Tracing the actual iSCSI wire shows that nothing is actually issued across the wire for the 'sync' request, so it seems like at least in my setup, the extra request is pure overhead. Not sure if it is critical to sync vs. async IO, as far as the process behavior is concerned, or what. It does seem like the actual separation of the sync and the write into separate requests is standard Linux behavior for a long time. The counting of the requests is another story.
Here's an article which discusses Posix O_SYNC and O_DSYNC, and some of the history in Linux: http://lwn.net/Articles/352229/
It seems this is purely a counting problem with iostat & /proc/diskstats. It seems like a bug, and differs from RHEL5, but there does not seem to be a further problem other than that.

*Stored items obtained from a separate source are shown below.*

Lemma weak_order_equal vs v w :
  weak_order vs = true → v ∈ vs → w ∈ vs →
  strict_eq v w = true → less_than v w = false ∧ less_than w v = false.
Proof.
  unfold weak_order, equal_unrelated. rewrite !andb_true_iff.
  intros [[_ Heq] _] Hv Hw He.
  pose proof (forallb_elem_of _ _ w (forallb_elem_of _ _ v Heq Hv) Hw) as H.
  simpl in H. rewrite He in H. simpl in H.
  apply andb_true_iff in H as [H1 H2].
  by rewrite negb_true_iff in H1, H2.
Qed.

Lemma weak_order_not_greater vs u v w :
  weak_order vs = true → u ∈ vs → v ∈ vs → w ∈ vs →
  less_than v u = false → less_than w v = false → less_than w u = false.
Proof.
  unfold weak_order, not_greater_transitive. rewrite !andb_true_iff.
  intros [_ Htr] Hu Hv Hw Hvu Hwv.
  pose proof (forallb_elem_of _ _ w (forallb_elem_of _ _ v
                (forallb_elem_of _ _ u Htr Hu) Hv) Hw) as H.
  simpl in H. rewrite Hvu, Hwv in H. by apply negb_true_iff in H.
Qed.

Lemma sortedData_in_order vs data s :
  columnKey s ≠ "" →
  weak_order vs = true →
  (∀ a, a ∈ data → get a (columnKey s) ∈ vs) →
  StronglySorted (in_order s) (sortedData data s).
Proof.
  intros Hk Hord. unfold sortedData.
  induction data as [|a data IH]; intros Hvs; simpl; [constructor|].
  assert (∀ b, b ∈ data → get b (columnKey s) ∈ vs) as Hvs'
      by (intros; apply Hvs; by right).
  assert (get a (columnKey s) ∈ vs) as Hav by (apply Hvs; by left).
  apply insert_StronglySorted; [| |by apply IH].
  - intros b Hb. rewrite sort_Permutation in Hb.
    pose proof (Hvs' b Hb) as Hbv.
    rewrite compareRows_key by done. unfold in_order.
    destruct (strict_eq _ _) eqn:Heq.
    { destruct (weak_order_equal vs _ _ Hord Hav Hbv Heq).
      rewrite decide_False by lia. by destruct (direction s). }
    destruct (less_than (get a _) (get b _)) eqn:Hlt.
    + pose proof (weak_order_asymmetry vs _ _ Hord Hav Hbv Hlt).
      destruct (direction s);
        by rewrite ?decide_False, ?decide_True by lia.
    + destruct (direction s);
        by rewrite ?decide_False, ?decide_True by lia.
  - intros b c Hb Hc. rewrite sort_Permutation in Hb, Hc.
    unfold in_order. destruct (direction s); intros Hab Hbc.
    + by apply (weak_order_not_greater vs _ (get b (columnKey s)) _ Hord);
        auto.
    + by apply (weak_order_not_greater vs _ (get b (columnKey s)) _ Hord);
        auto.
Qed.

(** X4.  For a non-empty sort key and field values on which [<] orders the
    classes of [===] values (ties allowed): after an ascending sort no row
    holds a smaller value than a row before it, and after a descending sort
    no row holds a larger value than a row before it. *)
Theorem sorted_rows_are_ordered data k :
  k ≠ "" →
  weak_order (field_values k data) = true →
  StronglySorted (λ v w, less_than w v = false)
    (field_values k (sortedData data {| columnKey := k; direction := asc |}))
  ∧ StronglySorted (λ v w, less_than v w = false)
      (field_values k
         (sortedData data {| columnKey := k; direction := desc |})).
Proof.
  intros Hk Hord.
  assert (∀ a, a ∈ data → get a k ∈ field_values k data) as Hvs
      by (intros; by apply elem_of_field_values).
  split; unfold field_values.
  - apply StronglySorted_fmap
      with (R1 := in_order {| columnKey := k; direction := asc |}); [done|].
    by apply (sortedData_in_order (field_values k data)).
  - apply StronglySorted_fmap
      with (R1 := in_order {| columnKey := k; direction := desc |}); [done|].
    by apply (sortedData_in_order (field_values k data)).
Qed.
End ordered.

Lemma sorted_rows_are_ordered_witness :
  StronglySorted (λ v w, less_than w v = false)
    (field_values "age"
       (sortedData Samples.cohort {| columnKey := "age"; direction := asc |}))
  ∧ StronglySorted (λ v w, less_than v w = false)
      (field_values "age"
         (sortedData Samples.cohort
            {| columnKey := "age"; direction := desc |})).
Proof.
  apply (sorted_rows_are_ordered Samples.cohort "age");
    [discriminate|reflexivity].
Defined.

(** ** The comparator and the order it produces *)

Lemma StronglySorted_lookup_lt {A} (R : relation A) (l : list A)
    (i j : nat) (x y : A) :
  StronglySorted R l → (i < j)%nat →
  l !! i = Some x → l !! j = Some y → R x y.
Proof.
  intros Hl. revert i j. induction Hl as [|a l Hl IH Ha]; intros i j Hij Hi Hj.
  { by rewrite lookup_nil in Hi. }
  destruct j as [|j]; [lia|]. simpl in Hj.
  destruct i as [|i]; simpl in Hi.
  - injection Hi as ->. rewrite Forall_forall in Ha.
    by apply Ha, (list_elem_of_lookup_2 l j).
  - apply (IH i j); [lia|done..].
Qed.

Section comparator_order.
Context {T value : Type} `{!RowType T value}.
Implicit Types (data : list T) (s : SortState) (a b : T).

Lemma total_preorder_cases (vs : list value) (v w : value) :
  total_preorder vs = true → v ∈ vs → w ∈ vs →
  strict_eq v w = false → less_than v w = true ∨ less_than w v = true.
Proof.
  unfold total_preorder, trichotomous. rewrite andb_true_iff.
  intros [Htri _] Hv Hw Hne.
  pose proof (forallb_elem_of _ _ w (forallb_elem_of _ _ v Htri Hv) Hw) as H.
  simpl in H. rewrite Hne in H. simpl in H.
  by apply orb_true_iff in H.
Qed.

(** C3.  The sorted rows are the host sort of the rows under the
    comparator, and they are the rows of the input.  With an empty sort
    column key the comparator makes every pair equal and the rows stay in
    input order.  With a non-empty key the comparator reads the named field
    of both rows: values that are [===] compare equal; otherwise the
    ascending direction asks for the row with the smaller value (by [<])
    first, and the descending direction gives the opposite answer.  In the
    sorted rows, for field values that are [===] or related by [<], this is
    the order that results: no row holds a smaller value (ascending;
    larger for descending) than a row before it, and of two rows with
    values that are not [===], the one that comes first holds the smaller
    value (ascending) or the larger value (descending). *)
Theorem comparator_orders_by_field data s a b :
  sortedData data s = Js.sort (compareRows s) data
  ∧ sortedData data s ≡ₚ data
  ∧ (columnKey s = "" → compareRows s a b = 0 ∧ sortedData data s = data)
  ∧ (columnKey s ≠ "" →
     let aValue := get a (columnKey s) in
     let bValue := get b (columnKey s) in
     (strict_eq aValue bValue = true → compareRows s a b = 0)
     ∧ (strict_eq aValue bValue = false → less_than aValue bValue = true →
        compareRows s a b = match direction s with asc => -1 | desc => 1 end)
     ∧ (strict_eq aValue bValue = false → less_than aValue bValue = false →
        compareRows s a b = match direction s with asc => 1 | desc => -1 end)
     ∧ compareRows {| columnKey := columnKey s; direction := desc |} a b
       = - compareRows {| columnKey := columnKey s; direction := asc |} a b)
  ∧ (columnKey s ≠ "" →
     total_preorder (field_values (columnKey s) data) = true →
     StronglySorted (in_order s) (sortedData data s)
     ∧ ∀ (i j : nat) (first second : T),
         (i < j)%nat →
         sortedData data s !! i = Some first →
         sortedData data s !! j = Some second →
         strict_eq (get first (columnKey s)) (get second (columnKey s))
         = false →
         match direction s with
         | asc => less_than (get first (columnKey s))
                    (get second (columnKey s)) = true
         | desc => less_than (get second (columnKey s))
                     (get first (columnKey s)) = true
         end).
Proof.
  split; [done|]. split; [apply sortedData_Permutation|]. split.
  { destruct s as [k d]. simpl. intros ->.
    split; [apply compareRows_no_key|apply sortedData_no_key]. }
  split.
  { intros Hk aValue bValue. subst aValue bValue.
    rewrite !compareRows_key by done. simpl.
    destruct (strict_eq _ _), (less_than _ _); repeat split; done. }
  intros Hk Hord.
  assert (StronglySorted (in_order s) (sortedData data s)) as Hsorted.
  { apply (sortedData_in_order (field_values (columnKey s) data)); [done| |].
    - unfold total_preorder in Hord. by apply andb_true_iff in Hord as [_ ?].
    - intros. by apply elem_of_field_values. }
  split; [done|]. intros i j first second Hij Hi Hj Hne.
  pose proof (StronglySorted_lookup_lt _ _ i j first second Hsorted Hij Hi Hj)
    as Hin.
  assert (∀ row, row ∈ sortedData data s →
            get row (columnKey s) ∈ field_values (columnKey s) data) as Hvs.
  { intros row Hrow. rewrite sortedData_Permutation in Hrow.
    by apply elem_of_field_values. }
  destruct (total_preorder_cases _ _ _ Hord
              (Hvs first (list_elem_of_lookup_2 _ _ _ Hi))
              (Hvs second (list_elem_of_lookup_2 _ _ _ Hj)) Hne) as [Hlt|Hgt];
    unfold in_order in Hin; destruct (direction s); congruence.
Qed.
End comparator_order.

Since RHEL 6.3 External Beta has begun, and this bug remains unresolved, it has been rejected as it is not proposed as exception or blocker. Red Hat invites you to ask your support representative to propose this request, if appropriate and relevant, in the next release of Red Hat Enterprise Linux.
This request was not resolved in time for the current release. Red Hat invites you to ask your support representative to propose this request, if still desired, for consideration in the next release of Red Hat Enterprise Linux.
If there's still something worth investigating here, and skimming through the comments here doesn't convince me, please gather fresh data - from a current upstream kernel perhaps if that shows the same - and we'll start again from a fresh baseline.
Product Management has reviewed and declined this request. You may appeal this decision by reopening this request.